Jika diamati Rimba belum mendapatkan sikap dewasa, sikapnya masih kekanakan karena ia belum bisa mengontrol emosinya. Dia masih memiliki ego yang besar.
Dia duduk di sofa depan TV menunggu Fayla. Jam sudah menunjukkan pukul 9 malam lebih. Tapi Fayla belum juga memunculkan batang hidungnya.
Kesal rasanya karena Fayla lebih mementingkan kakak dan juga keponakannya.
Tak lama Fayla datang, raut wajahnya yang terlihat lelah itu melewati Rimba begitu saja.
"Dari mana?" tanya Rimba ketus.
"Kerja."
"Cuma itu?"
"Ya." Entahlah, ada apa dengan Fayla. Biasanya dia tak pernah bersikap dingin pada Rimba. Tapi rasanya kali ini Fayla benar-benar lelah dan ingin marah.

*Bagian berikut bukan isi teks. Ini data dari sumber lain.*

Lemma serve_file_does n st o fs :
  (length (default [] (contents (path q))) < n)%nat -> (nfiles fs < max_open)%nat ->
  does (serve_file strftime getpeername n q io (path q) st) (serving o fs)
    (answered o fs
       (match contents (path q) with
        | Some c => (reply name q 200 (lit "OK") (file_headers st) c, keep_alive q (file_headers st))
        | None => not_found name q
        end)
       (if contents (path q) is Some _ then if http_request_is_HEAD q then 1 else 0 else 0)).
Proof.
  destruct fs as [op ds]. intros Hn Hmax. unfold serve_file. eapply does_bind; [apply open_does|].
  intros fd w (fs' & [(Hlt & -> & [Hc|Hc])|(Hge & c & Hc & Hnew & ->)] & Hw); [|lia|].
  - rewrite decide_True, Hc by done. revert w Hw. apply not_found_does.
  - rewrite decide_False, Hc by lia. rewrite Hc in Hn. revert w Hw.
    apply (does_respond q 200 _ (file_headers st)); [done|done|]. unfold reply.
    destruct (http_request_is_HEAD q).
    + apply does_ret. intros w Hw. split; [done|]. exists (<[fd := c]> op, ds).
      rewrite app_nil_r. split; [done|]. split; [|lia]. unfold nfiles. simpl. rewrite map_size_insert_None by done. lia.
    + eapply does_bind; [by apply (send_file_does n fd _ c); [apply lookup_insert_eq|]|]. intros [].
      eapply does_bind; [apply (does_files _ _ _ (fun _ fs' => fs' = (op, ds)))|].
      { intros e [= Eo Ed]. destruct (file_close_law fd e) as (Hs & Ho & Hd). split; [done|].
        unfold files. rewrite Ho, Hd, Eo, Ed, insert_insert_eq. f_equal. by apply delete_insert_id. }
      intros r. apply does_ret. intros w (fs' & -> & Hw). rewrite <- app_assoc in Hw.
      by apply (answered_same _ _ _ (_, _) _ eq_refl).
Qed.

Lemma show_entry_does dname o fs :
  does (show_entry (path q) io dname) (serving o fs) (fun _ => serving (o ++ row (path q) dname) fs).
Proof.
  unfold show_entry, row. destruct (decide _); [apply does_ret; intros w; by rewrite app_nil_r|].
  destruct (sys_lstat _) as [st|]; [|apply does_ret; intros w; by rewrite app_nil_r].
  eapply does_bind; [apply does_say|]. intros [].
  apply (does_bind _ _ _ (fun _ => serving ((o ++ printed (entry_text st dname)) ++
    if decide (st_mode st = S_IFLNK) then printed (link_text (path q ++ lit "/" ++ dname)) else []) fs)).
  - destruct (decide _); [apply does_say|]. apply does_ret. intros w. by rewrite app_nil_r.
  - intros []. eapply does_bind; [apply does_puts|]. intros r. apply does_ret. intros w.
    by rewrite <- !(app_assoc _ _ (lit "</td></tr>" ++ CRLF)), <- app_assoc.
Qed.

Lemma show_entries_does n d ns o op ds :
  ds !! d = Some ns -> (length ns < n)%nat ->
  does (show_entries n (path q) io d) (serving o (op, ds))
    (fun _ => serving (o ++ concat (row (path q) <$> ns)) (op, <[d := []]> ds)).
Proof.
  revert o ns ds. induction n as [|n IH]; intros o ns ds Hd Hn; [lia|]. cbn [show_entries].
  eapply does_bind.
  { apply (does_files _ _ _ (fun a fs' => a = head ns /\ fs' = (op, <[d := tail ns]> ds))).
    intros e [= Eo Ed]. rewrite <- Ed in Hd. destruct (readdir_law d e ns Hd) as (Hr & Hs & Ho & He).
    split; [done|]. split; [by rewrite Hr|]. unfold files. by rewrite Ho, He, Eo, Ed. }
  intros a w (fs' & [-> ->] & Hw). destruct ns as [|nm ns]; simpl in Hw |- *.
  - apply wpd_ret. by rewrite app_nil_r.
  - revert w Hw. eapply does_bind; [apply show_entry_does|]. intros [].
    pose proof (IH (o ++ row (path q) nm) ns (<[d := ns]> ds)) as Hnext.
    rewrite <- app_assoc, insert_insert_eq in Hnext. simpl in Hn. apply Hnext; [apply lookup_insert_eq|lia].
Qed.

Lemma serve_directory_does n o fs :
  path q <> [] -> (length (default [] (dir_entries (path q))) < n)%nat -> (nfiles fs < max_open)%nat ->
  does (serve_directory strftime getpeername n q io (path q)) (serving o fs)
    (answered o fs
       (if decide (last (path q) <> Some "/"%byte)
        then (reply name q 301 (lit "Moved permanently") (moved_headers (path q ++ lit "/")) [],
              keep_alive q (moved_headers (path q ++ lit "/")))
        else
          match dir_entries (path q) with
          | Some names => (reply name q 200 (lit "OK") html_headers (listing (path q) names),
                           keep_alive q html_headers)
          | None => not_found name q
          end)
       (if decide (last (path q) <> Some "/"%byte) then 0
        else if dir_entries (path q) is Some _ then 1 else 0)).
Proof.
  destruct fs as [op ds]. intros Hne Hn Hmax. unfold serve_directory.
  destruct (last (path q)) as [c|] eqn:Hl; [|by apply last_None in Hl].
  destruct (decide (c <> "/"%byte)) as [Hc|Hc].
  { rewrite decide_True by congruence. rewrite decide_True by congruence. apply moved_does. }
  do 2 (rewrite decide_False by (intros H; apply H; f_equal; by apply dec_stable)).
  eapply does_bind; [apply (does_files _ _ _ (fun d fs' =>
    match d with
    | Some d => exists ns, dir_entries (path q) = Some ns /\ ds !! d = None /\ fs' = (op, <[d := ns]> ds)
    | None => dir_entries (path q) = None /\ fs' = (op, ds)
    end))|].
  { intros e [= Eo Ed]. pose proof (opendir_law (path q) e) as Hlaw. unfold nfiles in Hmax. simpl in Hmax.
    destruct (sys_opendir (path q) e) as [[d|] e']; cbn [fst snd].
    - destruct Hlaw as (ns & ? & ? & Ho & ? & Hd). split; [done|]. exists ns. unfold files.
      rewrite Ho, Hd, <- Eo, <- Ed. done.
    - destruct Hlaw as (? & Ho & Hd & [?|?]); [|subst; lia]. split; [done|]. unfold files.
      rewrite Ho, Hd, Eo, Ed. done. }
  intros [d|] w (fs' & HQ & Hw); [destruct HQ as (ns & Hns & Hd & ->)|destruct HQ as [Hns ->]]; rewrite Hns.
  2:{ revert w Hw. apply not_found_does. }
  rewrite Hns in Hn. simpl in Hn. revert w Hw.
  apply (does_respond q 200 _ html_headers); [done|done|]. unfold reply.
  assert (forall fs', fs' = (op, <[d := ns]> ds) \/ fs' = (op, <[d := []]> ds) ->
    nfiles fs' = (nfiles (op, ds) + 1)%nat) as Hsz.
  { intros fs' [->| ->]; unfold nfiles; simpl; rewrite map_size_insert_None by done; lia. }
  destruct (http_request_is_HEAD q).
  - apply does_ret. intros w Hw. split; [done|]. exists (op, <[d := ns]> ds).
    rewrite app_nil_r. split; [done|]. split; [apply Hsz; by left|lia].
  - eapply does_bind; [apply does_say|]. intros [].
    eapply does_bind; [by apply (show_entries_does n d ns); [apply lookup_insert_eq|]|]. intros [].
    eapply does_bind; [apply does_say|]. intros []. apply does_ret. intros w Hw. split; [done|].
    exists (op, <[d := []]> ds). rewrite insert_insert_eq in Hw.
    split; [|split; [apply Hsz; by right|lia]]. cbn [fst]. unfold listing. by rewrite <- !app_assoc in Hw.
Qed.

Apalagi melihat rak sepatu di depan tadi yang berantakan. Tidak bisakah Rimba bisa disiplin dan rapi?
"Yakin? Bukannya lo baru aja ke rumah selingkuhan lo?"
"Maksud kamu apa?" tanya Fayla dengan nada sedikit tinggi. Emosinya benar-benar tersulut karena Rimba.
"Lo kalo cari selingkuhan jangan sama abang gue."
Fayla yang sebelumnya mematung di depan pintu kamar kini berbalik dan mendekati Rimba.
Dengan tangan yang mengepal dan mata yang menatap tajam Rimba ia berkata dengan penuh tekanan.
"Aku gak pernah selingkuh."
"Ngeles aja lo. Jangan-jangan lo yang godain abang gue."
Sesak. Itulah yang Fayla rasa. Jantungnya bagaikan diremas-remas oleh sesuatu yang tak terlihat.
"Udah ngapain aja lo sama abang gue? Lo gak jual diri kan? Atau lo bisa kerja di sana karena hasil dari godain dia?"
"Aku gak pernah selingkuh dan aku gak pernah godain mas Rendi." tutur Fayla dengan suara rendah.
"Mana ada maling ngaku!" kata Rimba. Ia berdiri dengan bersedekap dada dan tersenyum miring.
"Bukannya kamu yang selama ini selingkuh?" Rimba diam dan merubah ekspresinya menjadi datar.
"Aku kerja di kantor mas Rendi itu punya alasan. Salah satunya karena suami aku sendiri gak pernah nafkahin aku." kata Fayla sebelum pergi memasuki kamar dengan bergelimangan air mata.
***
Fayla dan Rimba tak lagi bertegur sapa setelah insiden malam itu. Yang biasanya Fayla begitu legowo memaafkan Rimba, kali ini tidak. Ada rasa yang tak bisa dijelaskan dalam hatinya.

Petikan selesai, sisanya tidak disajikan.